DATA: Begin

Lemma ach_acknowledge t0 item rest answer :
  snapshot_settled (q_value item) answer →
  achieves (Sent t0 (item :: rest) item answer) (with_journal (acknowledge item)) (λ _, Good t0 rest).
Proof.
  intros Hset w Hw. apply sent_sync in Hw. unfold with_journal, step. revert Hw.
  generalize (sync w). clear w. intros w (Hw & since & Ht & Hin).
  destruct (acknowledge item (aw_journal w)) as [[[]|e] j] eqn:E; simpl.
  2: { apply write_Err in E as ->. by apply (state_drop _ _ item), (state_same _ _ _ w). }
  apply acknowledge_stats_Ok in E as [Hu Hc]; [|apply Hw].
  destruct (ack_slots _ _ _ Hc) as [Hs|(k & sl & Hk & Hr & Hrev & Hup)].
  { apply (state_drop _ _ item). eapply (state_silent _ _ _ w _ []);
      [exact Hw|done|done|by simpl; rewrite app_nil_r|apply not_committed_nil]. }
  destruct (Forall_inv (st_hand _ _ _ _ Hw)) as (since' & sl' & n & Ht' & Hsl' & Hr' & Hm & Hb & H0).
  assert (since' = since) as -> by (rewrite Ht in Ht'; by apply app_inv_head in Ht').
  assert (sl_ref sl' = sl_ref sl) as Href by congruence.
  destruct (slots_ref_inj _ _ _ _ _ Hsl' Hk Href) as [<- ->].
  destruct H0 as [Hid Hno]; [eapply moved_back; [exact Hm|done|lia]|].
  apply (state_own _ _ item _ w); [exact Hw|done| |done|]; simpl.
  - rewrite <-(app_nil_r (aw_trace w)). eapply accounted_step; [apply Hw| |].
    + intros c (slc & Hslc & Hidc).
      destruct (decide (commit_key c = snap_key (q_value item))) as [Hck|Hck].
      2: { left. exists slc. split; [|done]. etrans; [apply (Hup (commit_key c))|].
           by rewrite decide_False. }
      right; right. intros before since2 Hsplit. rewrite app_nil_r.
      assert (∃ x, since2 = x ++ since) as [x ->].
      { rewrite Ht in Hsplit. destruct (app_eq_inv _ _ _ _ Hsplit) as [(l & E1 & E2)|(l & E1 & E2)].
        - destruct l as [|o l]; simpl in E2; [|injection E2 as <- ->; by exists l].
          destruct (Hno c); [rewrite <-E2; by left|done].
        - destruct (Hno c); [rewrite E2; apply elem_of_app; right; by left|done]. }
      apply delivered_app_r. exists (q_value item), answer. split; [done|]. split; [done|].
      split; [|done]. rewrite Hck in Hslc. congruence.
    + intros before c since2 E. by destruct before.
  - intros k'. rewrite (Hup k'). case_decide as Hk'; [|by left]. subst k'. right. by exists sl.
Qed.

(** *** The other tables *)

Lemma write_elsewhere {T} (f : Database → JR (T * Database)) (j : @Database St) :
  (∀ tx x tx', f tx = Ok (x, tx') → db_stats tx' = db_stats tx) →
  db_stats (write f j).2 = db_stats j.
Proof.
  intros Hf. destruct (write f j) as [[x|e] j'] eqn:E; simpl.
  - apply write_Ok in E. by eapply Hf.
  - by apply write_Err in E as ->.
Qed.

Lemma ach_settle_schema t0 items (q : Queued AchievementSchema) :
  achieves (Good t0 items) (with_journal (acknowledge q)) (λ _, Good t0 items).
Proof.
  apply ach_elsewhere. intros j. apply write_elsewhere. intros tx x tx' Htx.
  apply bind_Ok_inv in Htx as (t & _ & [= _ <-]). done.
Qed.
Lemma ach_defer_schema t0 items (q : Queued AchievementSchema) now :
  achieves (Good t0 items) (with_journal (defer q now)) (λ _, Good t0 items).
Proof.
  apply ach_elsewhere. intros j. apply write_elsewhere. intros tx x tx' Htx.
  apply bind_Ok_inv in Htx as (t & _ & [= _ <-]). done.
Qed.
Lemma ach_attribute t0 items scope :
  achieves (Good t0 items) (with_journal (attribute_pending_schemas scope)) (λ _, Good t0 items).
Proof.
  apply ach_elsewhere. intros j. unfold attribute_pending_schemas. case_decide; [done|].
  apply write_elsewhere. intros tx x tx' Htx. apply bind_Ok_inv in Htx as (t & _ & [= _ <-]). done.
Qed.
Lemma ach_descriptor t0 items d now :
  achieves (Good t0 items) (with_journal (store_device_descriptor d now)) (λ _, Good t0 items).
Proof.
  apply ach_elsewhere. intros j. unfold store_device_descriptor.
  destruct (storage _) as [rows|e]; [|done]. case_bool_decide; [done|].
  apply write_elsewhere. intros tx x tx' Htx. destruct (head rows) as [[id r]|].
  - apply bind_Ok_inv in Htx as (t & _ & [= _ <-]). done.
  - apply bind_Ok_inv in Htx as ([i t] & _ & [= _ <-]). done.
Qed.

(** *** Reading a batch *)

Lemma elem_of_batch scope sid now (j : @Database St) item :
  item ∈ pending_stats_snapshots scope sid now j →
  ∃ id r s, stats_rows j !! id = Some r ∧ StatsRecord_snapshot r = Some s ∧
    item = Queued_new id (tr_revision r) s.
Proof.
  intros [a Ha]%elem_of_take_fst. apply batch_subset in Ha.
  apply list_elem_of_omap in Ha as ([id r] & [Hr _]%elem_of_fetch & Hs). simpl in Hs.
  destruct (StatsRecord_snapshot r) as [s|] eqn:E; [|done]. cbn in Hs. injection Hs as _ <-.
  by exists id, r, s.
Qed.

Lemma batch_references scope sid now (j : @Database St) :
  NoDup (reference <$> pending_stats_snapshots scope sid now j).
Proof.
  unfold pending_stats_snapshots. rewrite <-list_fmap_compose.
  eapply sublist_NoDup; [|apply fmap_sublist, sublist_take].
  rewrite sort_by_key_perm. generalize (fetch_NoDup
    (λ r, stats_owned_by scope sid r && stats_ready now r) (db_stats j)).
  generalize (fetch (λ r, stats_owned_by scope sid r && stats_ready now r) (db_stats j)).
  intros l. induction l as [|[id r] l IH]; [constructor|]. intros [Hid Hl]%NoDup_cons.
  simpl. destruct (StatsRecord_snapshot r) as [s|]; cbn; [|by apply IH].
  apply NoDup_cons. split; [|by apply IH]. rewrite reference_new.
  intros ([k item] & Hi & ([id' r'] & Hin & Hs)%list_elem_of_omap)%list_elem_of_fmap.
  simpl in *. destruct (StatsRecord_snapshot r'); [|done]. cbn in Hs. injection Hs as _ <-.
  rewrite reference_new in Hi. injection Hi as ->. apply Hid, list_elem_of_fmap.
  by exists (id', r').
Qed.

DATA: End
DATA: Begin

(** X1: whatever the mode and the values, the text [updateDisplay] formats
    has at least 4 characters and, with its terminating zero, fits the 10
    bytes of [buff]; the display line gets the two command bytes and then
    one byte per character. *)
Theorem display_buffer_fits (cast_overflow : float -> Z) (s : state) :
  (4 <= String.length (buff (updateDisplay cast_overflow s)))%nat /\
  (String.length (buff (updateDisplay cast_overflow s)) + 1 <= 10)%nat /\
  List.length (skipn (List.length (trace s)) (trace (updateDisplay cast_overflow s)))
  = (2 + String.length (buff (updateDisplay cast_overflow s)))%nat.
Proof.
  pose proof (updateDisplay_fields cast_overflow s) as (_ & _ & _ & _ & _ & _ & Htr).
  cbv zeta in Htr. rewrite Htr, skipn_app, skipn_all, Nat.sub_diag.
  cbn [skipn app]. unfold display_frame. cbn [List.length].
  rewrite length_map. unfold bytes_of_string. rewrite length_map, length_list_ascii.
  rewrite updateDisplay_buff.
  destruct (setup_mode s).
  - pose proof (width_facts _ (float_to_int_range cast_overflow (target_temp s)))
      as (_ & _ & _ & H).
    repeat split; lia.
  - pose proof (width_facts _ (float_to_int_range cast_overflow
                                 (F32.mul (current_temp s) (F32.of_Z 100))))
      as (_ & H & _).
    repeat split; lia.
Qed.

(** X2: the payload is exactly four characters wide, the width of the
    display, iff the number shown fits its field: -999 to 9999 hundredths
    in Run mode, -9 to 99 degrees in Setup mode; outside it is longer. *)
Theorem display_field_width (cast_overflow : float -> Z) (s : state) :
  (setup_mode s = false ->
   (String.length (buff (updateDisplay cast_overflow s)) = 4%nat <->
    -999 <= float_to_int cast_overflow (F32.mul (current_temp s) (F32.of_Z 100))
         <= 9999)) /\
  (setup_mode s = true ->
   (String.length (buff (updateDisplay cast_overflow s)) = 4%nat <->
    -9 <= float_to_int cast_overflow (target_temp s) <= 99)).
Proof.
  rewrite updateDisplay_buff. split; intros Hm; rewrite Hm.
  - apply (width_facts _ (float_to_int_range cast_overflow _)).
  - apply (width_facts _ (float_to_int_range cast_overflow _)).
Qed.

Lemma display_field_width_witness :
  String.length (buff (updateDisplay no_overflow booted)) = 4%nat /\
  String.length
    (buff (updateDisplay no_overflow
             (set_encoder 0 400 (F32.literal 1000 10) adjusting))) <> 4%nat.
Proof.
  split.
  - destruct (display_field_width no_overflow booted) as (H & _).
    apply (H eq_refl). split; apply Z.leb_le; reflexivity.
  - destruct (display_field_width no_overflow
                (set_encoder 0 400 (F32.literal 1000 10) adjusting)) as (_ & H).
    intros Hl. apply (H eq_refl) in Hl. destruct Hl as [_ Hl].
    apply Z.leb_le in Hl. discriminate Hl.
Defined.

DATA: End
DATA: Begin

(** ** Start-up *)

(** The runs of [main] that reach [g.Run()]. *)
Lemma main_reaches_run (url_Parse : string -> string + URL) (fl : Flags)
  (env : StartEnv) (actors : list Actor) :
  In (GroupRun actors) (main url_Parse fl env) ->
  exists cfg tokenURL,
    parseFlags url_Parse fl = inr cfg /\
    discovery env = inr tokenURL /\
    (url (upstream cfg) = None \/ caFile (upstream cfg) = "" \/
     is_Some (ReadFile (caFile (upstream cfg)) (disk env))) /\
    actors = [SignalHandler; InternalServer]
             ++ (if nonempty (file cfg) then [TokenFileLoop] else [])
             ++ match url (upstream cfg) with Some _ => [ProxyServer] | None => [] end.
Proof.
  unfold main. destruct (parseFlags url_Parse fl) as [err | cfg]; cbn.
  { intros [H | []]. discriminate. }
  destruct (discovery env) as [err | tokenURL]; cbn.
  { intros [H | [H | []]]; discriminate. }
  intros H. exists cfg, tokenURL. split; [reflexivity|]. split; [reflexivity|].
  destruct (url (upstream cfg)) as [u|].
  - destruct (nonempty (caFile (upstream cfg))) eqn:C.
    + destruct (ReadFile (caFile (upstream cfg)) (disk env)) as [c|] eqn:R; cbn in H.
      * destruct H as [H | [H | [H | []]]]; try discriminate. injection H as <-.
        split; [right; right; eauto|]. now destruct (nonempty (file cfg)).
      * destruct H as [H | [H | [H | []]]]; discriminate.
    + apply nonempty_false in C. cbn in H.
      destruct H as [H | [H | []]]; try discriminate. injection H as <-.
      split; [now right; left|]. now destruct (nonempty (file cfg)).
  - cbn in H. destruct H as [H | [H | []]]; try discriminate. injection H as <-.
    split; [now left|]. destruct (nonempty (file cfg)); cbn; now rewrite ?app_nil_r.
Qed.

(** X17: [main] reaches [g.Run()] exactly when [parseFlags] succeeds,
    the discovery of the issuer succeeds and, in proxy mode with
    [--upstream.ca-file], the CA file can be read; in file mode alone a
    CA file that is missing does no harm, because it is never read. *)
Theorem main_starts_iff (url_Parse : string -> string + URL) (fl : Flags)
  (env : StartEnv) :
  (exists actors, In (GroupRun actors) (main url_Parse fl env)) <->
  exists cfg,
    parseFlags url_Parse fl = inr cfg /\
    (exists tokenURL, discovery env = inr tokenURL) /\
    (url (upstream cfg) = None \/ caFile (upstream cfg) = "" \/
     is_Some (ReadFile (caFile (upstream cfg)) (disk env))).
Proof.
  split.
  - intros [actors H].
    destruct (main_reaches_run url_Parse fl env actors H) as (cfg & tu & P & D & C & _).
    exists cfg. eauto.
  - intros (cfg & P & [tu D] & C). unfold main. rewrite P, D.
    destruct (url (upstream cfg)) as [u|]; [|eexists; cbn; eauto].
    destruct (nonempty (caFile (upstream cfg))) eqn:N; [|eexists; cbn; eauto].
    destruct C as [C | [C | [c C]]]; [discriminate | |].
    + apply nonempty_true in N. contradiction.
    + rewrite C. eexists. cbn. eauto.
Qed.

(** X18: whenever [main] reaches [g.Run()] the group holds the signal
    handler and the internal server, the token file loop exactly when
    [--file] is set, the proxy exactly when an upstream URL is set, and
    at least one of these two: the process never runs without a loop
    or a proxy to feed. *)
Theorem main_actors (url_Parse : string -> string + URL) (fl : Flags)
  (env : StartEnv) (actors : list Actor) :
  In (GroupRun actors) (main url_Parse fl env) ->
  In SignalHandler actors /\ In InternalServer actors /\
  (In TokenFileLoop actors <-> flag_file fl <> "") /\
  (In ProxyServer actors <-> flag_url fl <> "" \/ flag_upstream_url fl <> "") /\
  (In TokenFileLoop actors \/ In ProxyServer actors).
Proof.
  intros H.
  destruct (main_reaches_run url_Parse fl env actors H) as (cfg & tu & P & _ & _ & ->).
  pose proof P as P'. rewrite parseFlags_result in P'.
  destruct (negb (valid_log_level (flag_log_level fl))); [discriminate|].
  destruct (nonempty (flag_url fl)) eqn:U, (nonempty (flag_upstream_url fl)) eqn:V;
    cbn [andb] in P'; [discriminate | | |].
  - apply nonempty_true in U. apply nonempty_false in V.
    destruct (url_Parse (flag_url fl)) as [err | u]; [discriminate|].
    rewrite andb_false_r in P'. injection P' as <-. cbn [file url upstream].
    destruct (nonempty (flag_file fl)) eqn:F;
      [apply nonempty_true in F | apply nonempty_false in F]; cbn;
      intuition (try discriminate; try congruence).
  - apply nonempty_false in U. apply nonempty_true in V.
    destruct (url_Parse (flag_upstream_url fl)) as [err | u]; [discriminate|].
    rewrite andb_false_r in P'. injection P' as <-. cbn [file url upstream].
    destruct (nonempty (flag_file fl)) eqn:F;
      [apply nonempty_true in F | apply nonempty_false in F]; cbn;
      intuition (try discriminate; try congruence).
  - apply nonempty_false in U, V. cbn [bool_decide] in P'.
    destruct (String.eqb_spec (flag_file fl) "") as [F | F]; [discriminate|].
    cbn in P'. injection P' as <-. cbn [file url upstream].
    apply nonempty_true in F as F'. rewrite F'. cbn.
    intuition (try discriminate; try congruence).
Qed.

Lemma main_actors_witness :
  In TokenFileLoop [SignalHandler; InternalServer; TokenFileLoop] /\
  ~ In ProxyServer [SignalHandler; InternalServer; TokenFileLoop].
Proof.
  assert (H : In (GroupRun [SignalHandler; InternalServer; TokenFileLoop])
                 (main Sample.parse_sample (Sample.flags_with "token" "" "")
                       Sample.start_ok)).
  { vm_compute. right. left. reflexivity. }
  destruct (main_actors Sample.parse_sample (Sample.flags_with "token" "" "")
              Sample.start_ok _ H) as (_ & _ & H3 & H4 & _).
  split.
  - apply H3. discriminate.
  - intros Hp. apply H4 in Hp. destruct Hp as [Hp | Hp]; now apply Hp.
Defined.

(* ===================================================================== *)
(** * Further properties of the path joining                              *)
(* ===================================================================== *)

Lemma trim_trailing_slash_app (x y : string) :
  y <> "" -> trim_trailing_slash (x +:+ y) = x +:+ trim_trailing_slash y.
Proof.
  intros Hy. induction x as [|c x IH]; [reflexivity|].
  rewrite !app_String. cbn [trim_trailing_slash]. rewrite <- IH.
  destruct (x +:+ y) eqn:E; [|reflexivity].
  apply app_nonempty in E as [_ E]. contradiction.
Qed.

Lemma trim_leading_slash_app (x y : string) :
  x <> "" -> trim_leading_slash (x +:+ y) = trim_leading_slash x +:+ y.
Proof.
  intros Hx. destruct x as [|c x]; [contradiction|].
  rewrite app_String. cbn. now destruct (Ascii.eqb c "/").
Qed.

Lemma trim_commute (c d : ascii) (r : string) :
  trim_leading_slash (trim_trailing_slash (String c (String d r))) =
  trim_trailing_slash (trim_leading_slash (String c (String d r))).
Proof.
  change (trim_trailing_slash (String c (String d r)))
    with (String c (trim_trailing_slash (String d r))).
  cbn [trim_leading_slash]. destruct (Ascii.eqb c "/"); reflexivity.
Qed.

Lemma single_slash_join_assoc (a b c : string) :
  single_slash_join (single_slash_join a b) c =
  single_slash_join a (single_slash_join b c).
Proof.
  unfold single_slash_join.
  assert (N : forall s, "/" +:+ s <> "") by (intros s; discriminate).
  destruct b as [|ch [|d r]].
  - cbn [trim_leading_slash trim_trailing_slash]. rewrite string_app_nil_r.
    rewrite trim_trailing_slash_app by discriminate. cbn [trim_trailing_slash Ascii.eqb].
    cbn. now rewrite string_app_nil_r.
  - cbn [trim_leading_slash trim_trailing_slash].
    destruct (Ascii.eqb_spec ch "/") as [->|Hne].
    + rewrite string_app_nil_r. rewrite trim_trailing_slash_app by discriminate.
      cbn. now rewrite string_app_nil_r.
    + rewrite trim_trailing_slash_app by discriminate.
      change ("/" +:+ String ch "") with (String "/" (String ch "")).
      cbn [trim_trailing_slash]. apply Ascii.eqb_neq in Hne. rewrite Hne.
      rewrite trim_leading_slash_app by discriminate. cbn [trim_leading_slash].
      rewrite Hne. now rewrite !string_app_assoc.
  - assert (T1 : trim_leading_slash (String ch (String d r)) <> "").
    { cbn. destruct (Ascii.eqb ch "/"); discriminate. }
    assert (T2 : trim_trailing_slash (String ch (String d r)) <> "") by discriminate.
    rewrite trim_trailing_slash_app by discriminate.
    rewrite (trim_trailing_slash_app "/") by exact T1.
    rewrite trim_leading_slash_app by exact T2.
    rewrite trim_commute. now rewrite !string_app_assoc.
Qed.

DATA: End

Copy out, exactly and alone, the lines of the entries above between the ones holding "cbn in P'. injection" and "assert (H : In", inclusive.

REPLY
    cbn in P'. injection P' as <-. cbn [file url upstream].
    apply nonempty_true in F as F'. rewrite F'. cbn.
    intuition (try discriminate; try congruence).
Qed.

Lemma main_actors_witness :
  In TokenFileLoop [SignalHandler; InternalServer; TokenFileLoop] /\
  ~ In ProxyServer [SignalHandler; InternalServer; TokenFileLoop].
Proof.
  assert (H : In (GroupRun [SignalHandler; InternalServer; TokenFileLoop])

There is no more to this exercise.